Também eu conheci lá na terra alguns gajos assim. Tipos de quem se dizia, “ah e tal, o gajo é muita bom”, “lá vem ele para arrebentar com isto”, “este gajo tem o cu virado para a lua” e cenas do género. Sempre foi uma terra muito pródiga na construção de tigres de papel. Desses gajos eu nunca vi nada de especial: nem soft skills extraordinários, nem um físico assim tão portentoso, nem acções, nem nada. Mas tinham uma pose e uns soundbytes deliciosos. Tinham jactância e positivismo irracional a rodos. Auto-promoviam-se com estórias mirabolantes, relatos heróicos de coisa nenhuma. Tinham sempre alguém que corroborava os feitos, geralmente alguém que gostava de ficar com as sobras. E com isso, faziam amigos, arranjavam namoradas, eram convidados para tudo o que era fixe e movimentavam-se muito bem nestes círculos virtuosos que cresciam naturalmente. Nisso tinham mérito. Mas, para além disto e da sua desinibição imaginativa, também não tinham mais nada. O grande valor deles era precisamente o de fazerem das suas imensas fraquezas enormes forças, o de cimentarem uma imagem apenas com base na gabarolice e de conviverem muito bem com este desequilíbrio entre o real e o imaginário tornado real. No fundo, eles próprios convenceram-se que eram bons, as pessoas à volta reconheciam que eles eram bons sem questionar e todo o mundo vivia feliz.

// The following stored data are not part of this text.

(* ===== verification/FileConflicts.v ===== *)
(** * Conflicts between files (libpkg/pkg_jobs_conflicts.c, libpkg/pkgdb.c)

    Before packages are installed their files are compared, with each other and
    with the files of what is installed (pkgdb_integrity_append and
    pkgdb_integrity_check): the paths go into a temporary table in which a path
    occurs once.  For two packages with a path in common a conflict is
    registered in the universe, and the job is solved again.

    A table is the map of its rows by path.  The statements that are executed
    do not fail.  [None] is a NULL pointer that is followed, or fuel that ran
    out in the universe. *)
From S2P Require Import Prelude CString UtHash Pkg Checksum Universe UniverseBuild Jobs Solve.

(** ** Registration *)

Section registration.
Context (emit : ucl -> cstring) (sha256 : cstring -> list Z)
  (repo_digest_format : cstring -> option pkg_checksum_type_t) `{db : pkgdb} (fuel : nat).

(** A conflict of an item with a unique id, if it has none. *)
Definition register_one (u : universe) (i : nat) (uid : cstring) (type : pkg_conflict_type) : option universe :=
  p ← pkg_of u i;
  Some (if found (conflicts p) uid then u
        else set_item_pkg u i (set_conflicts p (hash_add (conflicts p) uid (mk_conflict uid type)))).

Definition pkg_conflicts_register (u : universe) (i1 i2 : nat) (type : pkg_conflict_type) : option universe :=
  p1 ← pkg_of u i1;
  p2 ← pkg_of u i2;
  u1 ← pkg_uid emit p1;
  u2 ← pkg_uid emit p2;
  u ← register_one u i1 u2 type;
  register_one u i2 u1 type.

Definition pkg_conflicts_add_missing (j : pkg_jobs) (uid : cstring) : option (pkg_error_t * pkg_jobs) :=
  let '(j, npkg) := pkg_jobs_universe_get_local j uid 0 in
  '(j, npkg) ← match npkg with Some _ => Some (j, npkg) | None => pkg_jobs_universe_get_remote emit j uid 0 end;
  match npkg with
  | None => Some (EPKG_FATAL, j)
  | Some npkg => pkg_jobs_universe_process emit sha256 repo_digest_format fuel j npkg
  end.

(** The state of the callbacks: the job and [conflicts_registered]. *)
Abbreviation registry := (pkg_jobs * nat)%type.

Definition registered (s : registry) (i1 i2 : nat) (type : pkg_conflict_type) : option registry :=
  u ← pkg_conflicts_register (j_universe (fst s)) i1 i2 type; Some (set_universe (fst s) u, S (snd s)).

(** One pair of items: an installed package and one that is not. *)
Definition register_pair (s : registry) (i1 i2 : nat) : option registry :=
  p1 ← pkg_of (j_universe (fst s)) i1;
  p2 ← pkg_of (j_universe (fst s)) i2;
  if negb (Bool.eqb (is_local p1) (is_local p2)) then registered s i1 i2 PKG_CONFLICT_REMOTE_LOCAL else Some s.

Definition register_chains (o1 o2 : cstring) (s : registry) : option registry :=
  fold_opt (fun s i1 => fold_opt (fun s i2 => register_pair s i1 i2) (items_of (j_universe (fst s)) o2) s)
    (items_of (j_universe (fst s)) o1) s.

Definition pkg_conflicts_add_from_pkgdb_local (o1 o2 : cstring) (s : registry) : option registry :=
  let '(j, n) := s in
  match pkg_jobs_universe_find (j_universe j) o1, pkg_jobs_universe_find (j_universe j) o2 with
  | None, None => Some s
  | None, Some _ =>
      '(rc, j) ← pkg_conflicts_add_missing j o1;
      match rc with EPKG_OK => register_chains o1 o2 (j, n) | _ => Some (j, n) end
  | Some _, None =>
      '(rc, j) ← pkg_conflicts_add_missing j o2;
      match rc with EPKG_OK => register_chains o1 o2 (j, n) | _ => Some (j, n) end
  | Some chain, Some _ =>
      i ← head chain;
      p ← pkg_of (j_universe j) i;
      if found (conflicts p) o2 then Some s else register_chains o1 o2 s
  end.
(** The names of the link. *)
Definition link_name (p : pkg) (fname dir : cstring) : option cstring :=
  pkg_snprintf MAXPATHLEN "%S/%n-%v%S" [DString (Some dir); DPkg p; DPkg p; DString (Some (default [] (strrchr fname ".")))].

Definition tmp_name (link_dest : cstring) : cstring := snprintf MAXPATHLEN (link_dest ++ str ".new").

Definition pkg_repo_binary_create_symlink (c : cache) (p : pkg) (fname dir : cstring) : option (pkg_error_t * cache) :=
  link_dest ← link_name p fname dir;
  let link_dest_tmp := tmp_name link_dest in
  let c := unlink c link_dest_tmp in
  slash ← strrchr fname SLASH;
  let dest_fname := tail slash in
  if negb (symlink dest_fname link_dest_tmp) then Some (EPKG_FATAL, c)
  else
    let c := put c link_dest_tmp (Link dest_fname) in
    if negb (rename link_dest_tmp link_dest) then Some (EPKG_FATAL, unlink c link_dest_tmp)
    else Some (EPKG_OK, put (unlink c link_dest_tmp) link_dest (Link dest_fname)).

(** The name a package is kept under. *)
Definition cached_dest (c : cache) (p : pkg) (mirror : bool) (destdir : option cstring) : option cstring :=
  if mirror then
    let cachedir := match destdir with Some _ => destdir | None => PKG_CACHEDIR end in
    Some (snprintf MAXPATHLEN (s_arg cachedir ++ SLASH :: s_arg (pkg_get_string emit p PKG_REPOPATH)))
  else '(_, dest) ← pkg_repo_binary_get_cached_name c p; Some dest.

Definition package_url (packagesite : cstring) (p : pkg) : option cstring :=
  match last packagesite with
  | Some c =>
      if Ascii.eqb c SLASH then pkg_snprintf MAXPATHLEN "%S%R" [DString (Some packagesite); DPkg p]
      else pkg_snprintf MAXPATHLEN "%S/%R" [DString (Some packagesite); DPkg p]
  | None => None
  end.

(** The label cleanup; [path] is the directory that was made. *)
Definition fetch_cleanup (c : cache) (p : pkg) (mirror : bool) (dest : cstring) (path : option cstring) (retcode : pkg_error_t)
  : option (pkg_error_t * pkg * cache) :=
  match retcode, path with
  | EPKG_OK, Some path =>
      if mirror then Some (EPKG_OK, p, c)
      else '(_, c) ← pkg_repo_binary_create_symlink c p dest path; Some (EPKG_OK, p, c)
  | EPKG_OK, None => Some (EPKG_OK, p, c)
  | _, _ => Some (retcode, p, unlink c dest)
  end.

(** The label checksum; [retry] fetches once more. *)
Definition fetch_checksum (retry : cache -> pkg -> option (pkg_error_t * pkg * cache)) (already_tried fetched mirror : bool)
    (c : cache) (p : pkg) (dest : cstring) (path : option cstring) : option (pkg_error_t * pkg * cache) :=
  if match content c dest with
     | Some data => negb (pkg_get_int emit p PKG_PKGSIZE =? Z.of_nat (length data))
     | None => true
     end
  then if already_tried then fetch_cleanup c p mirror dest path EPKG_FATAL else retry (unlink c dest) p
  else
    let '(retcode, cksum) := sha256_file c dest in
    match retcode with
    | EPKG_OK =>
        sum ← pkg_get_string emit p PKG_CKSUM;
        if streq cksum sum then fetch_cleanup c p mirror dest path EPKG_OK
        else if already_tried || fetched then fetch_cleanup c p mirror dest path EPKG_FATAL
        else retry (unlink c dest) p
    | _ => fetch_cleanup c p mirror dest path retcode
    end.
(* ===== verification/Apply.v ===== *)
(** * Carrying jobs out (libpkg/pkg_jobs.c: pkg_jobs_fetch, pkg_jobs_execute,
    pkg_jobs_apply)

    The packages of the jobs are fetched when they are not there, the files are
    compared once more, and the jobs are executed in order, in one transaction,
    until one fails.

    What happens to the system is a list of actions, each with its outcome:
    pkg_delete and pkg_add, which work on the file system, are parameters that
    give an outcome after the actions before it.  [None] is a NULL pointer that
    is followed, or fuel that ran out. *)
From S2P Require Import Prelude CString Cprintf Printf PkgPrintf UtHash Pkg Checksum Universe UniverseBuild Schedule Jobs Solve Install Installation Cudf FileConflicts JobSolve Fetch.

(** ** Flags *)

Definition PKG_FLAG_FETCH_MIRROR : Z := 2 ^ 10.
Definition PKG_DELETE_FORCE : Z := 2 ^ 0.
Definition PKG_DELETE_NOSCRIPT : Z := 2 ^ 2.
Definition PKG_DELETE_CONFLICT : Z := 2 ^ 3.
Definition PKG_ADD_UPGRADE : Z := 2 ^ 0.
Definition PKG_ADD_AUTOMATIC : Z := 2 ^ 2.
Definition PKG_ADD_FORCE : Z := 2 ^ 3.
Definition PKG_ADD_NOSCRIPT : Z := 2 ^ 4.
Definition PKG_ADD_FORCE_MISSING : Z := 2 ^ 5.

Definition flag_if (b : bool) (flag : Z) : Z := if b then flag else 0.

(** ** Actions *)

Inductive hook := PRE_FETCH | POST_FETCH | PRE_JOBS (t : pkg_jobs_t) | POST_JOBS (t : pkg_jobs_t).

(** Items stand for their packages. *)
Inductive action :=
  | UpgradeLock (rc : pkg_error_t)
  | ReleaseLock
  | Savepoint
  | RollbackTo
  | Release
  | PkgDelete (item : nat) (flags : Z) (rc : pkg_error_t)
  | PkgAddUpgrade (target : cstring) (flags : Z) (new old : nat) (rc : pkg_error_t)
  | PkgAddFromRemote (target : cstring) (flags : Z) (new : nat) (rc : pkg_error_t)
  | RunHook (h : hook).

Record applying := mk_applying { ap_solving : solving; ap_cache : cache; actions : list action }.

Definition ap_job (s : applying) : pkg_jobs := sv_job (ap_solving s).
Definition ap_universe (s : applying) : universe := j_universe (ap_job s).
Definition set_ap_job (s : applying) (j : pkg_jobs) : applying := mk_applying (with_job (ap_solving s) j) (ap_cache s) (actions s).
Definition set_ap_pkg (s : applying) (i : nat) (p : pkg) : applying := set_ap_job s (set_universe (ap_job s) (set_item_pkg (ap_universe s) i p)).
Definition act (s : applying) (l : list action) : applying := mk_applying (ap_solving s) (ap_cache s) (actions s ++ l).

Section apply.
Context (emit : ucl -> cstring) (strftime : cstring -> Z -> option cstring) (sha256 : cstring -> list Z) `{db : pkgdb}.

(** The repository of a package and its address; see [Fetch]. *)
Context (repo_of : pkg -> option (option cstring)) (mkdir unreadable creat : cstring -> bool) (symlink rename : cstring -> cstring -> bool)
  (pkg_fetch_file_to_fd : list cstring -> cstring -> pkg_error_t * cstring) (PKG_CACHEDIR : option cstring).

(** The result of an action, after those before it. *)
Context (pkgdb_upgrade_lock : list action -> pkg_error_t) (pkg_delete : list action -> pkg -> Z -> pkg_error_t)
  (pkg_add_upgrade : list action -> cstring -> Z -> pkg -> pkg -> pkg_error_t)
  (pkg_add_from_remote : list action -> cstring -> Z -> pkg -> pkg_error_t).

(** ** Repositories (pkg_repo.c) *)

Definition pkg_repo_fetch_package (c : cache) (p : pkg) : option (pkg_error_t * pkg * cache) :=
  match repo_of p with
  | None => Some (EPKG_FATAL, p, c)
  | Some url => pkg_repo_binary_fetch emit strftime sha256 mkdir unreadable creat symlink rename pkg_fetch_file_to_fd PKG_CACHEDIR url c p
  end.

Definition pkg_repo_mirror_package (c : cache) (p : pkg) (destdir : option cstring) : option (pkg_error_t * pkg * cache) :=
  match repo_of p with
  | None => Some (EPKG_FATAL, p, c)
  | Some url => pkg_repo_binary_mirror emit strftime sha256 mkdir unreadable creat symlink rename pkg_fetch_file_to_fd PKG_CACHEDIR url c p destdir
  end.

(** [dest] is what the buffer holds before. *)
Definition pkg_repo_cached_name (c : cache) (p : pkg) (dest : cstring) : option cstring :=
  match repo_of p with
  | None => Some dest
  | Some _ => snd <$> pkg_repo_binary_get_cached_name emit strftime PKG_CACHEDIR c p
  end.

(** ** Fetching *)

(** The destination, the space that statfs finds in a directory that can be
    made, and what is in the buffer cachedpath at first. *)
Context (destdir : option cstring) (statfs : cstring -> option Z) (cachedpath : cstring).

Definition is_removal (ps : pkg_solved) : bool :=
  match s_type ps with PKG_SOLVED_DELETE | PKG_SOLVED_UPGRADE_REMOVE => true | _ => false end.

Definition fetch_dir (mirror : bool) : option cstring :=
  match destdir with Some _ => if mirror then destdir else PKG_CACHEDIR | None => PKG_CACHEDIR end.

(** The package of a job that comes from a repository. *)
Definition remote_pkg (u : universe) (ps : pkg_solved) : option (option pkg) :=
  if is_removal ps then Some None
  else p ← pkg_of u (s_item0 ps); Some (if bool_decide (type p = PKG_REMOTE) then Some p else None).

(** dlsize, which does not overflow, and the buffer. *)
Definition add_size (u : universe) (c : cache) (mirror : bool) (st : Z * cstring) (ps : pkg_solved) : option (Z * cstring) :=
  p ← remote_pkg u ps;
  match p with
  | None => Some st
  | Some p =>
      let '(dlsize, path) := st in
      path ← (if mirror then Some (snprintf MAXPATHLEN (s_arg (fetch_dir mirror) ++ SLASH :: s_arg (pkg_get_string emit p PKG_REPOPATH)))
              else pkg_repo_cached_name c p path);
      let pkgsize := pkg_get_int emit p PKG_PKGSIZE in
      Some (match content c path with None => dlsize + pkgsize | Some data => dlsize + (pkgsize - Z.of_nat (length data)) end, path)
  end.

Definition fetch_job (s : applying) (ps : pkg_solved) : option (pkg_error_t * applying) :=
  let mirror := flag_set (j_flags (ap_job s)) PKG_FLAG_FETCH_MIRROR in
  p ← remote_pkg (ap_universe s) ps;
  match p with
  | None => Some (EPKG_OK, s)
  | Some p =>
      '(rc, p, c) ← (if mirror then pkg_repo_mirror_package (ap_cache s) p (fetch_dir mirror) else pkg_repo_fetch_package (ap_cache s) p);
      let s := set_ap_pkg (mk_applying (ap_solving s) c (actions s)) (s_item0 ps) p in
      Some (match rc with EPKG_OK => EPKG_OK | _ => EPKG_FATAL end, s)
  end.

(** Until one is not EPKG_OK. *)
Fixpoint until_error (f : applying -> pkg_solved -> option (pkg_error_t * applying)) (l : list pkg_solved) (s : applying)
  : option (pkg_error_t * applying) :=
  match l with
  | [] => Some (EPKG_OK, s)
  | ps :: l => '(rc, s) ← f s ps; match rc with EPKG_OK => until_error f l s | _ => Some (rc, s) end
  end.

Definition pkg_jobs_fetch (s : applying) : option (pkg_error_t * applying) :=
  let j := ap_job s in
  let mirror := flag_set (j_flags j) PKG_FLAG_FETCH_MIRROR in
  '(dlsize, _) ← fold_opt (add_size (j_universe j) (ap_cache s) mirror) (j_jobs j) (0, cachedpath);
  if dlsize =? 0 then Some (EPKG_OK, s)
  else
    cachedir ← fetch_dir mirror;
    match statfs cachedir with
    | None => Some (EPKG_FATAL, s)
    | Some available =>
        if available <? dlsize then Some (EPKG_FATAL, s)
        else if flag_set (j_flags j) PKG_FLAG_DRY_RUN then Some (EPKG_OK, s)
        else until_error fetch_job (j_jobs j) s
    end.

(** ** Executing *)

(** The archive of a package, and the package with the name of a repository
    when it is a file. *)
Definition install_target (s : applying) (ps : pkg_solved) (new : pkg) : option (cstring * pkg) :=
  it ← u_store (ap_universe s) !! s_item0 ps;
  match ui_jp it with
  | Some (mk_pattern _ path _ true) =>
      target ← path;
      '(_, new) ← pkg_set new PKG_REPONAME (ArgString (Some (str "local file")));
      Some (target, new)
  | _ =>
      path ← pkg_snprintf emit strftime MAXPATHLEN "%R" [DPkg new];
      target ← (if Ascii.eqb (deref path) SLASH then Some path else pkg_repo_cached_name (ap_cache s) new path);
      Some (target, new)
  end.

Para mim, as coisas também foram assim, pragmáticas, durante algum tempo; convenci-me que aquela aura de grandiosidade, aquela publicidade franca e gratuita, era qualquer coisa de natural, dados os seus feitos: ou se tinha, como eles; ou não se tinha, como eu, que teria que me esforçar a sério para fazer qualquer coisa que fosse reconhecida e mesmo assim não teria garantias de sucesso, pois achava, com o negativismo que esses gajos nunca tiveram, que mesmo aquilo em que era sucedido não era aquilo que atraía o resto das pessoas, sempre mais afoitas a reconhecer outras coisas mais do gosto geral, como marcar golos, engatar gajas ou contar piadas. Mas depois vi o outro lado, a fraqueza da sua glória, a pequenez da sua cultura, a pobreza dos seus espíritos. Eram tudo menos seres perfeitos, tudo menos ídolos, acreditem. As mentiras revelavam-se uma atrás da outra. Não se podia contar com eles em situações de aperto, eram os primeiros a debandar ou a enjeitar responsabilidades, das quais fugiam com a mesma esperteza saloia com que impingiam as suas qualidades aos demais. Jamais se retractaram perante o exagero da sua figura. Ainda continuam pedantes, com a sua legião de fãs, mas aquilo já não me aflige, porque percebi o vácuo em que assentavam as fundações da sua personalidade. Eu sou assim, demasiado low-profile, e eles são assim, demasiado high-profile, estamos muito bem assim e há mercado para todos – embora aparentemente, só exista o deles. Mas a “maioria silenciosa” será sempre a maioria e o conteúdo, se houver justiça, prevalecerá sobre a forma.

O Nélson também estará bem. Pudera, é um suplente com um estatuto desmesurado. No caso dele, vejo muito mais influência externa do que pessoal e vejo algum valor… não o suficiente para tamanho hype, mas algum valor. O grande problema do Nélson, que não será bem um problema, é mesmo a necessidade de criar um mito para dar às massas para elas regurgitarem como a atracção da época, para mais estando no clube em que está. Ele aproveitará até concretizar a sua fama ou até as pessoas se fartarem dele e abraçarem outro ídolo pré-fabricado, que adorarão incondicional e irracionalmente. Já os tipos da minha terra estão mais numa corrida de fundo e não precisam de correr com tanto afã à procura do reconhecimento, sendo que alguns entretanto já caíram em desgraça junto de quem lhes adorou, partindo para novas paragens de modo a recomeçarem os seus joguinhos de manipulação de imagem com outra gente menos experimentada. O Nélson ainda pode ter uma saída airosa, coisa que estes gajos dificilmente poderão ter.